* _Your instructions_
Please set down every entry below exactly as given.

*** Opening Raw data ***

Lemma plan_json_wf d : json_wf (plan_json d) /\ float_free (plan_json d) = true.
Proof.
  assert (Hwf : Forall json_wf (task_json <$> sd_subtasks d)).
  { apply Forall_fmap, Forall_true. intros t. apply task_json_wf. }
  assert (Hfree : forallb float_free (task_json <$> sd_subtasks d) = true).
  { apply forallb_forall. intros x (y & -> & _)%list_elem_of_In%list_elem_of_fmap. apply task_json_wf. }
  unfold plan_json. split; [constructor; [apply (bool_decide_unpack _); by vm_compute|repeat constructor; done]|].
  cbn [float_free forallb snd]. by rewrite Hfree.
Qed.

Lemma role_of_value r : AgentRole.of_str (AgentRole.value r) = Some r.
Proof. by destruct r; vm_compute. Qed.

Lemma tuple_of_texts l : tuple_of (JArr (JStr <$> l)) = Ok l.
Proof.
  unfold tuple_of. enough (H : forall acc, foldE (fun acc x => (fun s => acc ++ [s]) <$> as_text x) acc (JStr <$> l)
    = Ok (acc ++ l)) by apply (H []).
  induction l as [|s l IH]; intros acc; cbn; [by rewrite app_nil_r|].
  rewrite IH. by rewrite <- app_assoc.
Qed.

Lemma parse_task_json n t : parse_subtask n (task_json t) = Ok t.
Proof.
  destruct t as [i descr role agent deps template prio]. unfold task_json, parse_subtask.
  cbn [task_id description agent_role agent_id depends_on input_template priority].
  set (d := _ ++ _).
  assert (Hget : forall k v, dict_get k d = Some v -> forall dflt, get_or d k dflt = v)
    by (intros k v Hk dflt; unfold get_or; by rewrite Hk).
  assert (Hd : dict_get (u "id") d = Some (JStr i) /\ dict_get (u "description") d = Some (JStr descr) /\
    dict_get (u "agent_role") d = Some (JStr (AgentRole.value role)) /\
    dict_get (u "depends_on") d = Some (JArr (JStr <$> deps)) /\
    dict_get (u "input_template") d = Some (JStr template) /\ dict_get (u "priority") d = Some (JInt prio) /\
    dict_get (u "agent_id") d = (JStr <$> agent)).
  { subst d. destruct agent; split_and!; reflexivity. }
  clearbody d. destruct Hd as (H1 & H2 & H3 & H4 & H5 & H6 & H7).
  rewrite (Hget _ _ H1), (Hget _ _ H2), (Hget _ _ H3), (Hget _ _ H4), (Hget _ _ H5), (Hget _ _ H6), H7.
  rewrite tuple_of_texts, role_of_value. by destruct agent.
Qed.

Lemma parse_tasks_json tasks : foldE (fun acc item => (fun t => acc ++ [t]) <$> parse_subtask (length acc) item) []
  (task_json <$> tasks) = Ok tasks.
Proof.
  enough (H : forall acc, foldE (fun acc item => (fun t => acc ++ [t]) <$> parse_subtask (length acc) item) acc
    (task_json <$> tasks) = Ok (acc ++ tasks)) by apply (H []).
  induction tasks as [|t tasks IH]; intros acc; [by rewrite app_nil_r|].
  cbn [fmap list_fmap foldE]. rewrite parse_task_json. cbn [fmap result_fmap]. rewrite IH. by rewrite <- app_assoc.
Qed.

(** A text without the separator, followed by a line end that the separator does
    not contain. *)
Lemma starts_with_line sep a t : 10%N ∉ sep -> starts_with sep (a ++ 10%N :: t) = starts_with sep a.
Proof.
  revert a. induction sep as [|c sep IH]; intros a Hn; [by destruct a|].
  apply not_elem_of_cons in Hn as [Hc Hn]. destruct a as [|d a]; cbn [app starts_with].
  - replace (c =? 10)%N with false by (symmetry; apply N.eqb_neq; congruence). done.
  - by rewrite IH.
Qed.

*** Closing Raw data ***

* _Exercise answer_
Lemma plan_json_wf d : json_wf (plan_json d) /\ float_free (plan_json d) = true.
Proof.
  assert (Hwf : Forall json_wf (task_json <$> sd_subtasks d)).
  { apply Forall_fmap, Forall_true. intros t. apply task_json_wf. }
  assert (Hfree : forallb float_free (task_json <$> sd_subtasks d) = true).
  { apply forallb_forall. intros x (y & -> & _)%list_elem_of_In%list_elem_of_fmap. apply task_json_wf. }
  unfold plan_json. split; [constructor; [apply (bool_decide_unpack _); by vm_compute|repeat constructor; done]|].
  cbn [float_free forallb snd]. by rewrite Hfree.
Qed.

Lemma role_of_value r : AgentRole.of_str (AgentRole.value r) = Some r.
Proof. by destruct r; vm_compute. Qed.

Lemma tuple_of_texts l : tuple_of (JArr (JStr <$> l)) = Ok l.
Proof.
  unfold tuple_of. enough (H : forall acc, foldE (fun acc x => (fun s => acc ++ [s]) <$> as_text x) acc (JStr <$> l)
    = Ok (acc ++ l)) by apply (H []).
  induction l as [|s l IH]; intros acc; cbn; [by rewrite app_nil_r|].
  rewrite IH. by rewrite <- app_assoc.
Qed.

Lemma parse_task_json n t : parse_subtask n (task_json t) = Ok t.
Proof.
  destruct t as [i descr role agent deps template prio]. unfold task_json, parse_subtask.
  cbn [task_id description agent_role agent_id depends_on input_template priority].
  set (d := _ ++ _).
  assert (Hget : forall k v, dict_get k d = Some v -> forall dflt, get_or d k dflt = v)
    by (intros k v Hk dflt; unfold get_or; by rewrite Hk).
  assert (Hd : dict_get (u "id") d = Some (JStr i) /\ dict_get (u "description") d = Some (JStr descr) /\
    dict_get (u "agent_role") d = Some (JStr (AgentRole.value role)) /\
    dict_get (u "depends_on") d = Some (JArr (JStr <$> deps)) /\
    dict_get (u "input_template") d = Some (JStr template) /\ dict_get (u "priority") d = Some (JInt prio) /\
    dict_get (u "agent_id") d = (JStr <$> agent)).
  { subst d. destruct agent; split_and!; reflexivity. }
  clearbody d. destruct Hd as (H1 & H2 & H3 & H4 & H5 & H6 & H7).
  rewrite (Hget _ _ H1), (Hget _ _ H2), (Hget _ _ H3), (Hget _ _ H4), (Hget _ _ H5), (Hget _ _ H6), H7.
  rewrite tuple_of_texts, role_of_value. by destruct agent.
Qed.

Lemma parse_tasks_json tasks : foldE (fun acc item => (fun t => acc ++ [t]) <$> parse_subtask (length acc) item) []
  (task_json <$> tasks) = Ok tasks.
Proof.
  enough (H : forall acc, foldE (fun acc item => (fun t => acc ++ [t]) <$> parse_subtask (length acc) item) acc
    (task_json <$> tasks) = Ok (acc ++ tasks)) by apply (H []).
  induction tasks as [|t tasks IH]; intros acc; [by rewrite app_nil_r|].
  cbn [fmap list_fmap foldE]. rewrite parse_task_json. cbn [fmap result_fmap]. rewrite IH. by rewrite <- app_assoc.
Qed.

(** A text without the separator, followed by a line end that the separator does
    not contain. *)
Lemma starts_with_line sep a t : 10%N ∉ sep -> starts_with sep (a ++ 10%N :: t) = starts_with sep a.
Proof.
  revert a. induction sep as [|c sep IH]; intros a Hn; [by destruct a|].
  apply not_elem_of_cons in Hn as [Hc Hn]. destruct a as [|d a]; cbn [app starts_with].
  - replace (c =? 10)%N with false by (symmetry; apply N.eqb_neq; congruence). done.
  - by rewrite IH.
Qed.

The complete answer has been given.